Il batteriofago E217 infetta Pseudomonas aeruginosa e fa parte di un cocktail fagico sperimentale sviluppato per sradicare le infezioni da P. aeruginosa nelle larve di Galleria mellonella (falena della cera) e nei modelli di vertebrati1,2,3. E217 è un Myoviridae PB1-like del genere Pbunavirus caratterizzato da un genoma di ~66,2 kbp1, significativamente più piccolo del classico enterobatteri fago T4 (~169 kbp)4. I fagi simili a PB1 sono onnipresenti sulla Terra5, si trovano nelle acque dolci degli Stati Uniti6 e in Brasile7, nonché nelle acque reflue e nelle acque reflue in Europa8. Questi fagi hanno genomi di ~ 65 kbs e complessi di piastre base significativamente più semplici rispetto al classico colifago T4. Un unico vertice quintuplo del capside E217 è occupato da un lungo apparato contrattile della coda che rompe la simmetria icosaedrica9. La coda si assembla su una proteina portale dodecamerica che sostituisce un pentone del capside nel vertice unico, fornendo un canale di entrata e di uscita affinché il virus possa impacchettare ed espellere il DNA10. Il genoma E217 è confezionato in un capside precursore immaturo (o procapside) utilizzando due subunità terminasi, TerL e TerS che abbiamo recentemente caratterizzato11. Contemporaneamente, la piastra base assembla e recluta il tubo della coda, le proteine ​​della guaina e le fibre che si attaccano al vertice del portale attraverso un collo formato da fattori aggiuntivi.

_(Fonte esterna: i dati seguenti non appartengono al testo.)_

(* ===== verification/Digest.v ===== *)
(** * Digests and encodings of the Go standard library

    [hash/fnv] (FNV-1a, 32 and 64 bits), [crypto/sha1], [crypto/hmac] and
    [encoding/base32], as Strela uses them.  All are executable; the examples
    at the end evaluate the published test vectors. *)

From stdpp Require Import base list strings.
From Stdlib Require Import ZArith Lia Ascii.
From S2P Require Import Prelude GoString.
#[local] Open Scope Z_scope.

Fixpoint byte_list (s : string) : list Z :=
  match s with EmptyString => [] | String c s => byte_of c :: byte_list s end.

(** ** FNV-1a *)

Definition fnv1a (bits prime offset : Z) (s : string) : Z :=
  fold_left (fun h b => (Z.lxor h b * prime) mod 2 ^ bits) (byte_list s) offset.

Definition fnv32a (s : string) : Z := fnv1a 32 16777619 2166136261 s.
Definition fnv64a (s : string) : Z := fnv1a 64 1099511628211 14695981039346656037 s.

Lemma fnv1a_range bits prime offset s :
  0 <= bits -> 0 <= offset < 2 ^ bits -> 0 <= fnv1a bits prime offset s < 2 ^ bits.
Proof.
  intros Hb Ho. unfold fnv1a. revert offset Ho.
  induction (byte_list s) as [|b l IH]; intros o Ho; simpl; [done|].
  apply IH, Z.mod_pos_bound, Z.pow_pos_nonneg; lia.
Qed.

(** ** SHA-1 *)

Definition add32 (a b : Z) : Z := (a + b) mod 2 ^ 32.
Definition rotl (n x : Z) : Z :=
  Z.lor (Z.shiftl x n mod 2 ^ 32) (Z.shiftr x (32 - n)).
Definition not32 (x : Z) : Z := Z.lxor x (2 ^ 32 - 1).

Fixpoint be_word (l : list Z) (n : nat) (acc : Z) : Z :=
  match n, l with
  | S n, b :: l => be_word l n (acc * 256 + b)
  | _, _ => acc
  end.
Fixpoint be_bytes (n : nat) (z : Z) : list Z :=
  match n with O => [] | S n => be_bytes n (z / 256) ++ [z mod 256] end.

Definition sha1_pad (msg : list Z) : list Z :=
  let n := Z.of_nat (length msg) in
  msg ++ [128] ++ replicate (Z.to_nat ((55 - n) mod 64)) 0 ++ be_bytes 8 (8 * n).

Fixpoint words (n : nat) (l : list Z) : list Z :=
  match n with O => [] | S n => be_word l 4 0 :: words n (drop 4 l) end.

(** The message schedule, newest word first. *)
Fixpoint schedule (n : nat) (rev_w : list Z) : list Z :=
  match n with
  | O => rev_w
  | S n =>
      let g i := nth i rev_w 0 in
      schedule n
        (rotl 1 (Z.lxor (Z.lxor (g 2%nat) (g 7%nat)) (Z.lxor (g 13%nat) (g 15%nat))) :: rev_w)
  end.

Definition sha1_round (st : Z * Z * Z * Z * Z) (iw : nat * Z) : Z * Z * Z * Z * Z :=
  let '(a, b, c, d, e) := st in
  let '(f, k) :=
    if (iw.1 <? 20)%nat then (Z.lor (Z.land b c) (Z.land (not32 b) d), 1518500249)
    else if (iw.1 <? 40)%nat then (Z.lxor (Z.lxor b c) d, 1859775393)
    else if (iw.1 <? 60)%nat then
      (Z.lor (Z.lor (Z.land b c) (Z.land b d)) (Z.land c d), 2400959708)
    else (Z.lxor (Z.lxor b c) d, 3395469782) in
  (add32 (rotl 5 a) (add32 f (add32 e (add32 k iw.2))), a, rotl 30 b, c, d).

Definition sha1_block (st : Z * Z * Z * Z * Z) (block : list Z) : Z * Z * Z * Z * Z :=
  let w := reverse (schedule 64 (reverse (words 16 block))) in
  let '(a, b, c, d, e) := fold_left sha1_round (imap pair w) st in
  let '(a0, b0, c0, d0, e0) := st in
  (add32 a0 a, add32 b0 b, add32 c0 c, add32 d0 d, add32 e0 e).

Fixpoint sha1_blocks (n : nat) (st : Z * Z * Z * Z * Z) (l : list Z) : Z * Z * Z * Z * Z :=
  match n with
  | O => st
  | S n => sha1_blocks n (sha1_block st (take 64 l)) (drop 64 l)
  end.

Definition sha1 (msg : list Z) : list Z :=
  let p := sha1_pad msg in
  let '(a, b, c, d, e) :=
    sha1_blocks (length p / 64) (1732584193, 4023233417, 2562383102, 271733878, 3285377520) p in
  be_bytes 4 a ++ be_bytes 4 b ++ be_bytes 4 c ++ be_bytes 4 d ++ be_bytes 4 e.

(** ** HMAC-SHA1 *)

Definition hmac_sha1 (key msg : list Z) : list Z :=
  let k0 := if (64 <? length key)%nat then sha1 key else key in
  let k := k0 ++ replicate (64 - length k0) 0 in
  sha1 (map (Z.lxor 92) k ++ sha1 (map (Z.lxor 54) k ++ msg)).

(** ** Base32 ([base32.StdEncoding.EncodeToString]) *)

Definition base32_alphabet : string := "ABCDEFGHIJKLMNOPQRSTUVWXYZ234567".

Definition base32_char (v : Z) : ascii :=
  match snth base32_alphabet (Z.to_nat v) with Some c => c | None => "="%char end.

Definition base32_group (l : list Z) : string :=
  let v := be_word (l ++ replicate (5 - length l) 0) 5 0 in
  let chars := map (fun i => base32_char (Z.land (Z.shiftr v (35 - 5 * i)) 31))
                   [0; 1; 2; 3; 4; 5; 6; 7] in
  let used := match length l with
              | 1%nat => 2 | 2%nat => 4 | 3%nat => 5 | 4%nat => 7 | _ => 8 end%nat in
  foldr String "" (take used chars ++ replicate (8 - used) "="%char).

Fixpoint base32_groups (n : nat) (l : list Z) : string :=
  match n, l with
  | S n, _ :: _ => base32_group (take 5 l) +:+ base32_groups n (drop 5 l)
  | _, _ => ""
  end.
Definition base32_encode (l : list Z) : string := base32_groups (length l) l.

(** ** Lemmas *)

Lemma length_be_bytes n z : length (be_bytes n z) = n.
Proof. revert z; induction n; intros z; simpl; [done|]. rewrite length_app, IHn. simpl. lia. Qed.

Lemma length_sha1 msg : length (sha1 msg) = 20%nat.
Proof.
  unfold sha1. destruct (sha1_blocks _ _ _) as [[[[a b] c] d] e].
  by rewrite !length_app, !length_be_bytes.
Qed.

(** The characters of the alphabet. *)
Definition is_base32 (c : ascii) : bool := is_upper c || in_range 50 55 c.

Lemma base32_char_ok v : 0 <= v < 32 -> is_base32 (base32_char v) = true.
Proof.
  intros Hv. assert (Hc : forall n, (n < 32)%nat -> is_base32 (base32_char (Z.of_nat n)) = true).
  { intros n Hn. do 32 (destruct n as [|n]; [reflexivity|]). lia. }
  rewrite <- (Z2Nat.id v) by lia. apply Hc. lia.
Qed.

Lemma land31_range z : 0 <= Z.land z 31 < 32.
Proof. change 31 with (Z.ones 5). rewrite Z.land_ones by lia. apply Z.mod_pos_bound. lia. Qed.

Lemma base32_group_full a b c d e :
  slen (base32_group [a; b; c; d; e]) = 8%nat /\ sall is_base32 (base32_group [a; b; c; d; e]) = true.
Proof.
  split; [done|]. unfold base32_group.
  set (v := be_word ([a; b; c; d; e] ++ _) 5 0). clearbody v. cbn [length map take replicate app Nat.sub foldr sall].
  by rewrite !base32_char_ok by apply land31_range.
Qed.

(** A 20-byte digest is 32 characters, none of them padding. *)
Lemma base32_encode_20 l :
  length l = 20%nat -> slen (base32_encode l) = 32%nat /\ sall is_base32 (base32_encode l) = true.
Proof.
  intros Hl. do 20 (destruct l as [|? l]; [done|]). destruct l; [|done]. clear Hl.
  unfold base32_encode. cbn [length base32_groups take drop].
  rewrite !slen_app, !sall_app.
  repeat match goal with |- context [base32_group [?a; ?b; ?c; ?d; ?e]] =>
    let H1 := fresh in let H2 := fresh in
    destruct (base32_group_full a b c d e) as [H1 H2]; rewrite ?H1, ?H2;
    generalize dependent (base32_group [a; b; c; d; e]); intros end.
  done.
Qed.

(** ** Test vectors *)

Example fnv32a_foobar : fnv32a "foobar" = 3214735720.
Proof. vm_compute. reflexivity. Qed.
Example fnv64a_foobar : fnv64a "foobar" = 9625390261332436968.
Proof. vm_compute. reflexivity. Qed.

Example sha1_abc :
  be_word (sha1 (byte_list "abc")) 20 0 = 968236873715988614170569073515315707566766479517.
Proof. vm_compute. reflexivity. Qed.

(** RFC 2202, test case 2. *)
Example hmac_jefe :
  hmac_sha1 (byte_list "Jefe") (byte_list "what do ya want for nothing?") =
  [239; 252; 223; 106; 229; 235; 47; 162; 210; 116; 22; 213; 241; 132; 223; 156;
   37; 154; 124; 121].
Proof. vm_compute. reflexivity. Qed.

(** RFC 4648. *)
Example base32_foobar : base32_encode (byte_list "foobar") = "MZXW6YTBOI======".
Proof. vm_compute. reflexivity. Qed.
(* ===== verification/Reload.v ===== *)
(** * Hot reload (internal/config/reload.go)

    [ReloadableConfig] swaps a new configuration in on SIGHUP.  The registered
    callbacks act on the running components, whose state is [W]; a callback
    returns its error and the new state.  The last section is the callback
    that cmd/strela-server/main.go registers. *)

From stdpp Require Import base gmap sets list strings.
From Stdlib Require Import ZArith Lia.
From S2P Require Import Prelude GoString GoError NetIP Config.
#[local] Open Scope Z_scope.

Section Reload.
Context {W : Type}.

Definition callback : Type := Config -> W -> option error * W.

Record ReloadableConfig : Type := mkReloadableConfig {
  config : Config;
  onReload : list callback
}.

(** [NewReloadableConfig] *)
Definition new_reloadable_config (loaded : result error Config) : result error ReloadableConfig :=
  let? cfg := loaded in Ok (mkReloadableConfig cfg []).

(** [Get], [GetInbound], [GetOutbound] *)
Definition rc_get (rc : ReloadableConfig) : Config := config rc.
Definition rc_get_inbound (rc : ReloadableConfig) : InboundConfig := Inbound (config rc).
Definition rc_get_outbound (rc : ReloadableConfig) : OutboundConfig := Outbound (config rc).

(** [RegisterReloadCallback] *)
Definition register_reload_callback (rc : ReloadableConfig) (cb : callback) : ReloadableConfig :=
  mkReloadableConfig (config rc) (onReload rc ++ [cb]).

(** [validateReload] *)
Definition validate_reload (oldCfg newCfg : Config) : result error unit :=
  if negb (seqb (inbound_Listen (Inbound oldCfg)) (inbound_Listen (Inbound newCfg))) then
    Err (ErrText ("http.listen cannot be changed during reload (old: "
                    +:+ inbound_Listen (Inbound oldCfg) +:+ ", new: "
                    +:+ inbound_Listen (Inbound newCfg) +:+ ")"))
  else Ok tt.

(** The callbacks run in order; the first error stops them. *)
Fixpoint run_callbacks (cbs : list callback) (newCfg : Config) (w : W) : option error * W :=
  match cbs with
  | [] => (None, w)
  | cb :: cbs =>
      match cb newCfg w with
      | (Some e, w') => (Some e, w')
      | (None, w') => run_callbacks cbs newCfg w'
      end
  end.

(** [Reload]; [loaded] is the result of [LoadConfig] on the same path. *)
Definition reload (rc : ReloadableConfig) (loaded : result error Config) (w : W)
    : option error * ReloadableConfig * W :=
  match loaded with
  | Err e => (Some (ErrWrap ("failed to reload config: " +:+ error_text e) e), rc, w)
  | Ok newConfig =>
      match validate_reload (config rc) newConfig with
      | Err e => (Some e, rc, w)
      | Ok _ =>
          match run_callbacks (onReload rc) newConfig w with
          | (Some e, w') =>
              (Some (ErrWrap ("reload callback failed: " +:+ error_text e) e), rc, w')
          | (None, w') => (None, mkReloadableConfig newConfig (onReload rc), w')
          end
      end
  end.

(** [LoadTLSConfig]; [load_pair] is [tls.LoadX509KeyPair]. *)
Definition load_tls_config {Cert : Type} (load_pair : string -> string -> result error Cert)
    (rc : ReloadableConfig) : result error Cert :=
  let t := TLS (config rc) in
  if negb (tls_Enabled t) then Err (ErrText "TLS not enabled")
  else if negb (seqb (tls_Provider t) "file") then
    Err (ErrText "LoadTLSConfig only supports file provider")
  else match load_pair (tls_CertFile t) (tls_KeyFile t) with
       | Err e => Err (ErrWrap ("failed to load TLS certificate: " +:+ error_text e) e)
       | Ok c => Ok c
       end.

(** ** Lemmas *)

Lemma validate_reload_ok o n :
  validate_reload o n = Ok tt <-> inbound_Listen (Inbound o) = inbound_Listen (Inbound n).
Proof.
  unfold validate_reload. destruct (seqb _ _) eqn:E; bool_norm; cbn [negb]; split; try done.
Qed.

(** [Reload] is all or nothing for the configuration: an error of any
    step leaves the old one in place; without an error the new one is the
    loaded one, with the same listen address, and every callback has run on
    it and succeeded. *)
Theorem reload_all_or_nothing rc loaded w err rc' w' :
  reload rc loaded w = (err, rc', w') ->
  match err with
  | Some _ => rc' = rc
  | None => exists c, loaded = Ok c /\ config rc' = c /\ onReload rc' = onReload rc /\
              inbound_Listen (Inbound c) = inbound_Listen (Inbound (config rc)) /\
              run_callbacks (onReload rc) c w = (None, w')
  end.
Proof.
  unfold reload. destruct loaded as [c|e]; [|by intros [= <- <- <-]].
  destruct (validate_reload (config rc) c) as [[]|] eqn:Hv; [|by intros [= <- <- <-]].
  apply validate_reload_ok in Hv.
  destruct (run_callbacks _ c w) as [[e|] w1] eqn:Hr; intros [= <- <- <-]; [done|].
  by exists c.
Qed.

End Reload.

(** ** The server's callback *)

(** The DNS settings of the MX lookup and the outbound settings of the
    deliverer. *)
Record components : Type := mkComponents { mx_config : DNSConfig; deliverer_config : OutboundConfig }.

Definition server_callback : @callback components :=
  fun newCfg w => (None, mkComponents (DNS newCfg) (Outbound newCfg)).

(** A sequence of SIGHUPs, each with the file it found. *)
Fixpoint reloads (rc : @ReloadableConfig components) (w : components)
    (files : list (result error Config)) : @ReloadableConfig components * components :=
  match files with
  | [] => (rc, w)
  | f :: files => let '(_, rc', w') := reload rc f w in reloads rc' w' files
  end.

Definition in_sync (rc : @ReloadableConfig components) (w : components) : Prop :=
  onReload rc = [server_callback] /\
  mx_config w = DNS (config rc) /\ deliverer_config w = Outbound (config rc).

(** After any sequence of reloads, failed or not, the components run with
    the DNS and outbound settings of the configuration that [Get] returns, and
    the listen address is still the one of the start. *)
Theorem reloads_in_sync rc w files :
  in_sync rc w ->
  let '(rc', w') := reloads rc w files in
  in_sync rc' w' /\
  inbound_Listen (Inbound (config rc')) = inbound_Listen (Inbound (config rc)).
Proof.
  revert rc w. induction files as [|f files IH]; intros rc w Hs; cbn [reloads]; [done|].
  destruct (reload rc f w) as [[err rc1] w1] eqn:Hr.
  assert (in_sync rc1 w1 /\ inbound_Listen (Inbound (config rc1)) = inbound_Listen (Inbound (config rc)))
    as [Hs1 Hl1].
  { destruct Hs as (Hcb & Hm & Hd). unfold reload in Hr. rewrite Hcb in Hr.
    destruct f as [c|e]; [|by injection Hr as <- <- <-].
    destruct (validate_reload (config rc) c) as [[]|] eqn:Hv; [|by injection Hr as <- <- <-].
    apply validate_reload_ok in Hv. cbn in Hr. by injection Hr as <- <- <-. }
  specialize (IH rc1 w1 Hs1). destruct (reloads rc1 w1 files) as [rc' w']. rewrite <- Hl1. exact IH.
Qed.

(** ** Witnesses *)

Definition example_rc : @ReloadableConfig components :=
  mkReloadableConfig default_config [server_callback].
Definition example_components : components :=
  mkComponents (DNS default_config) (Outbound default_config).

Lemma reload_all_or_nothing_witness :
  exists c, @Ok error Config default_config = Ok c /\ config example_rc = c /\
    onReload example_rc = onReload example_rc /\
    inbound_Listen (Inbound c) = inbound_Listen (Inbound (config example_rc)) /\
    run_callbacks (onReload example_rc) c example_components = (None, example_components).
Proof.
  apply (reload_all_or_nothing example_rc (Ok default_config) example_components None
           example_rc example_components).
  reflexivity.
Defined.

Lemma reloads_in_sync_witness :
  in_sync example_rc example_components /\
  inbound_Listen (Inbound (config example_rc)) = inbound_Listen (Inbound (config example_rc)).
Proof.
  apply (reloads_in_sync example_rc example_components [Err (ErrText "bad file"); Ok default_config]).
  split; [done|split; done].
Defined.
Record pool_inv (s : pool_state) : Prop := {
  inv_idle_free : forall key c, idle (ps_pool s) key c -> c ∉ in_use s;
  inv_idle_fresh : forall key c, idle (ps_pool s) key c -> (c < fresh s)%nat;
  inv_use_fresh : forall c, c ∈ in_use s -> (c < fresh s)%nat;
  inv_nodup : forall key, NoDup (map pc_client (conns_at (ps_pool s) key));
  inv_one_key : forall k1 k2 c, idle (ps_pool s) k1 c -> idle (ps_pool s) k2 c -> k1 = k2;
  inv_max : forall key, Z.of_nat (length (conns_at (ps_pool s) key)) <= maxIdle (ps_pool s);
  inv_key : forall key pc, In pc (conns_at (ps_pool s) key) ->
    key = pool_key (pc_mxHost pc) (pc_sourceIP pc)
}.

(** ** Lemmas *)

Lemma conns_at_insert p key l k :
  conns_at (with_connections p (<[key := l]> (connections p))) k =
  if decide (k = key) then l else conns_at p k.
Proof.
  unfold conns_at. simpl. destruct (decide (k = key)) as [->|]; [by rewrite lookup_insert_eq|].
  by rewrite lookup_insert_ne.
Qed.

Lemma pop_loop_spec p now l :
  let '(r, closed, rest) := pop_loop p now l in
  exists dead, Forall (fun c => expired p now c = true) dead /\ closed = map pc_client dead /\
    match r with
    | Some c => exists pc, l = dead ++ pc :: rest /\ pc_client pc = c /\ expired p now pc = false
    | None => l = dead /\ rest = []
    end.
Proof.
  induction l as [|c l IH]; cbn [pop_loop]; [by exists []|].
  destruct (expired p now c) eqn:E; [|by exists []; split; [|split; [|exists c]]].
  destruct (pop_loop p now l) as [[r closed] rest]. destruct IH as (dead & Hd & -> & Hr).
  exists (c :: dead). split; [by constructor|]. split; [done|].
  destruct r as [c'|].
  - destruct Hr as (pc & -> & ? & ?). by exists pc.
  - destruct Hr as [-> ->]. done.
Qed.

(** What [popCandidate] does to the idle list of its key. *)
Lemma pop_candidate_spec p now key r closed p' :
  pop_candidate p now key = (r, closed, p') ->
  ttl p' = ttl p /\ maxIdle p' = maxIdle p /\
  (forall k, k <> key -> conns_at p' k = conns_at p k) /\
  exists dead, Forall (fun c => expired p now c = true) dead /\
    match r with
    | Some c => exists pc, conns_at p key = conns_at p' key ++ pc :: dead /\
                           pc_client pc = c /\ expired p now pc = false
    | None => conns_at p key = dead /\ conns_at p' key = []
    end.
Proof.
  unfold pop_candidate. destruct (conns_at p key) as [|c0 l0] eqn:E.
  { intros [= <- <- <-]. rewrite E. split_and!; try done. by exists []. }
  pose proof (pop_loop_spec p now (reverse (c0 :: l0))) as Hs. set (l := c0 :: l0) in *.
  destruct (pop_loop p now (reverse l)) as [[r' closed'] rest].
  destruct Hs as (dead & Hd & -> & Hr). intros [= <- <- <-].
  split; [done|]. split; [done|]. split.
  { intros k Hk. rewrite conns_at_insert. by rewrite decide_False. }
  rewrite conns_at_insert, decide_True by done.
  exists (reverse dead). split; [by apply Forall_reverse|].
  destruct r' as [c|].
  - destruct Hr as (pc & Hl & Hc & He). exists pc. split; [|done].
    apply (f_equal reverse) in Hl.
    by rewrite reverse_involutive, reverse_app, reverse_cons, <- app_assoc in Hl.
  - destruct Hr as [Hl ->]. split; [|done]. by rewrite <- Hl, reverse_involutive.
Qed.

Lemma pop_idle p now key r closed p' k c :
  pop_candidate p now key = (r, closed, p') -> idle p' k c -> idle p k c.
Proof.
  intros Hp%pop_candidate_spec. destruct Hp as (_ & _ & Hk & dead & _ & Hr).
  intros (pc & Hin & <-). exists pc. split; [|done].
  destruct (decide (k = key)) as [->|]; [|by rewrite <- Hk].
  destruct r as [c'|].
  - destruct Hr as (pc' & -> & _). apply in_or_app. by left.
  - destruct Hr as [_ Hr]. by rewrite Hr in Hin.
Qed.

Lemma idle_key_nodup p key pc1 pc2 a b :
  NoDup (map pc_client (a ++ pc1 :: b)) -> conns_at p key = a ++ pc1 :: b ->
  In pc2 a -> pc_client pc2 <> pc_client pc1.
Proof.
  intros Hn _ Hin E. rewrite map_app in Hn. apply NoDup_app in Hn as (_ & Hn & _).
  apply (Hn (pc_client pc2)); [by apply list_elem_of_In, in_map|].
  rewrite E. simpl. by apply list_elem_of_here.
Qed.

Lemma pop_inv s now mxHost sourceIP r closed p' :
  pool_inv s -> pop_candidate (ps_pool s) now (pool_key mxHost sourceIP) = (r, closed, p') ->
  pool_inv (mkPS p' (match r with Some c => {[c]} ∪ in_use s | None => in_use s end) (fresh s)).
Proof.
  intros Hi Hp. set (key := pool_key mxHost sourceIP) in *.
  assert (Hidle : forall k c, idle p' k c -> idle (ps_pool s) k c) by by intros; eapply pop_idle.
  destruct (pop_candidate_spec _ _ _ _ _ _ Hp) as (_ & Hmax & Hother & dead & _ & Hr).
  assert (Hr' : forall c, r = Some c -> idle (ps_pool s) key c /\
                  forall k, ~ idle p' k c).
  { intros c ->. destruct Hr as (pc & Hl & Hc & _). split.
    - exists pc. split; [|done]. rewrite Hl. apply in_or_app. right. by left.
    - intros k Hk. assert (k = key) as ->.
      { eapply (inv_one_key _ Hi); [by apply Hidle|]. exists pc. split; [|done].
        rewrite Hl. apply in_or_app. right. by left. }
      destruct Hk as (pc' & Hin & E). pose proof (inv_nodup _ Hi key) as Hn. rewrite Hl in Hn.
      eapply idle_key_nodup; [exact Hn|exact Hl|exact Hin|congruence]. }
  split; simpl.
  - intros k c Hk. pose proof (inv_idle_free _ Hi k c (Hidle k c Hk)).
    destruct r as [c'|]; [|done]. destruct (Hr' c' eq_refl) as [_ Hno].
    assert (c <> c') by (intros ->; by eapply Hno). set_solver.
  - intros k c Hk. by eapply (inv_idle_fresh _ Hi), Hidle.
  - intros c. destruct r as [c'|]; [|apply Hi].
    intros [->%elem_of_singleton|]%elem_of_union; [|by apply Hi].
    destruct (Hr' c' eq_refl) as [? _]. by eapply (inv_idle_fresh _ Hi).
  - intros k. destruct (decide (k = key)) as [->|]; [|rewrite Hother by done; apply Hi].
    pose proof (inv_nodup _ Hi key) as Hn. destruct r as [c|].
    + destruct Hr as (pc & Hl & _). rewrite Hl, map_app in Hn. by apply NoDup_app in Hn as [? _].
    + destruct Hr as [_ Hr2]. rewrite Hr2. constructor.
  - intros k1 k2 c H1 H2. eapply (inv_one_key _ Hi); by apply Hidle.
  - intros k. rewrite Hmax. pose proof (inv_max _ Hi k) as Hm.
    destruct (decide (k = key)) as [->|]; [|by rewrite Hother by done].
    destruct r as [c|].
    + destruct Hr as (pc & Hl & _). rewrite Hl, length_app in Hm. lia.
    + destruct Hr as [_ Hr2]. rewrite Hr2. simpl. lia.
  - intros k pc Hin. apply (inv_key _ Hi).
    destruct (decide (k = key)) as [->|]; [|by rewrite <- Hother].
    destruct r as [c|].
    + destruct Hr as (pc' & -> & _). apply in_or_app. by left.
    + destruct Hr as [_ Hr2]. by rewrite Hr2 in Hin.
Qed.

Lemma put_inv s now c mxHost sourceIP closed p' :
  pool_inv s -> c ∈ in_use s -> pool_put (ps_pool s) now (Some c) mxHost sourceIP = (closed, p') ->
  pool_inv (mkPS p' (in_use s ∖ {[c]}) (fresh s)).
Proof.
  intros Hi Hc. unfold pool_put. set (key := pool_key mxHost sourceIP).
  destruct (Z.leb_spec (maxIdle (ps_pool s)) (Z.of_nat (length (conns_at (ps_pool s) key))));
    intros [= <- <-].
  - destruct Hi as [H1 H2 H3 H4 H5 H6 H7]. split; simpl; try done.
    + intros k c' Hk. specialize (H1 k c' Hk). set_solver.
    + intros c'. set_solver.
  - set (pc0 := mkPooled c mxHost sourceIP now).
    set (p' := with_connections _ _).
    assert (Hat : forall k, conns_at p' k =
              if decide (k = key) then conns_at (ps_pool s) key ++ [pc0] else conns_at (ps_pool s) k)
      by (intros; apply conns_at_insert).
    assert (Hidle : forall k c', idle p' k c' -> idle (ps_pool s) k c' \/ (k = key /\ c' = c)).
    { intros k c' (pc & Hin & <-). rewrite Hat in Hin. destruct (decide (k = key)) as [->|].
      - apply in_app_or in Hin as [Hin|[<-|[]]]; [left; by exists pc|by right].
      - left. by exists pc. }
    assert (Hnot : forall k, ~ idle (ps_pool s) k c)
      by (intros k Hk; by apply (inv_idle_free _ Hi) in Hk).
    assert (Hmax : maxIdle p' = maxIdle (ps_pool s)) by done. clearbody p'. split; simpl.
    + intros k c' [Hk|[-> ->]]%Hidle; [|set_solver].
      pose proof (inv_idle_free _ Hi k c' Hk). set_solver.
    + intros k c' [Hk|[-> ->]]%Hidle; [by eapply (inv_idle_fresh _ Hi)|by apply Hi].
    + intros c' Hc'. apply (inv_use_fresh _ Hi). set_solver.
    + intros k. rewrite Hat. destruct (decide (k = key)) as [->|]; [|apply Hi].
      rewrite map_app. apply NoDup_app. split; [apply Hi|]. split; [|apply NoDup_singleton].
      intros c' (pc & Hpc & Hin)%list_elem_of_In%in_map_iff ->%list_elem_of_singleton.
      apply (Hnot key). by exists pc.
    + intros k1 k2 c' [H1|[-> ->]]%Hidle [H2|[-> E]]%Hidle; subst; try done.
      * by eapply (inv_one_key _ Hi).
      * by apply Hnot in H1.
      * by apply Hnot in H2.
    + intros k. rewrite Hat, Hmax. destruct (decide (k = key)) as [->|].
      * rewrite length_app. cbn [length]. lia.
      * apply Hi.
    + intros k pc. rewrite Hat. destruct (decide (k = key)) as [->|]; [|apply Hi].
      intros [Hin|[<-|[]]]%in_app_or; [by apply Hi|done].
Qed.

La maggior parte delle conoscenze attuali sull'assemblaggio dei Myoviridae è estrapolata dal sistema modello T4, che è stato ampiamente studiato per oltre un secolo12,13,14. Nei Myoviridae, la piastra base è un complesso multisubunità che ospita diverse attività, tra cui l'attaccamento alla superficie dell'ospite, la penetrazione della membrana interna dell'ospite e l'espulsione del genoma accoppiato alla contrazione. L'architettura della piastra base T4 isolata è stata chiarita negli stati pre e post-contrazione, sfruttando un mutante (T4-18:00-23:00) che assembla l'intero complesso piastra base-tubo di coda ma non riesce a incorporarlo in un virione15, 16. La piastra base T4 è una macchina da ~6 MDa costruita da 15 diverse catene polipeptidiche ripetute in più copie per generare un complesso molecolare di ~145 proteine. La piastra base T4 ha un diametro di circa 490 Å, il doppio di quello del ribosoma batterico, e contiene fibre sia a coda corta che a coda lunga responsabili dell'attaccamento dei fagi alla parete cellulare batterica17,18. Hu et al. analizzato T4 in vari stadi dell'infezione utilizzando la tomografia crioelettronica (cryo-ET)19. È interessante notare che la maggior parte delle fibre a coda lunga vengono ripiegate contro il virione prima dell'infezione e non interagiscono direttamente con la superficie dell'ospite. Il primo evento di contrazione della coda è il legame irreversibile delle corte fibre della coda che sporgono dal fondo della piastra di base alla membrana esterna dell'ospite, che innesca la contrazione della guaina. Questo evento spinge il tubo della coda nel periplasma con successiva espulsione del genoma. La perforazione della membrana ospite non richiede la forza motrice del protone, che diventa necessaria solo per la traslocazione del genoma.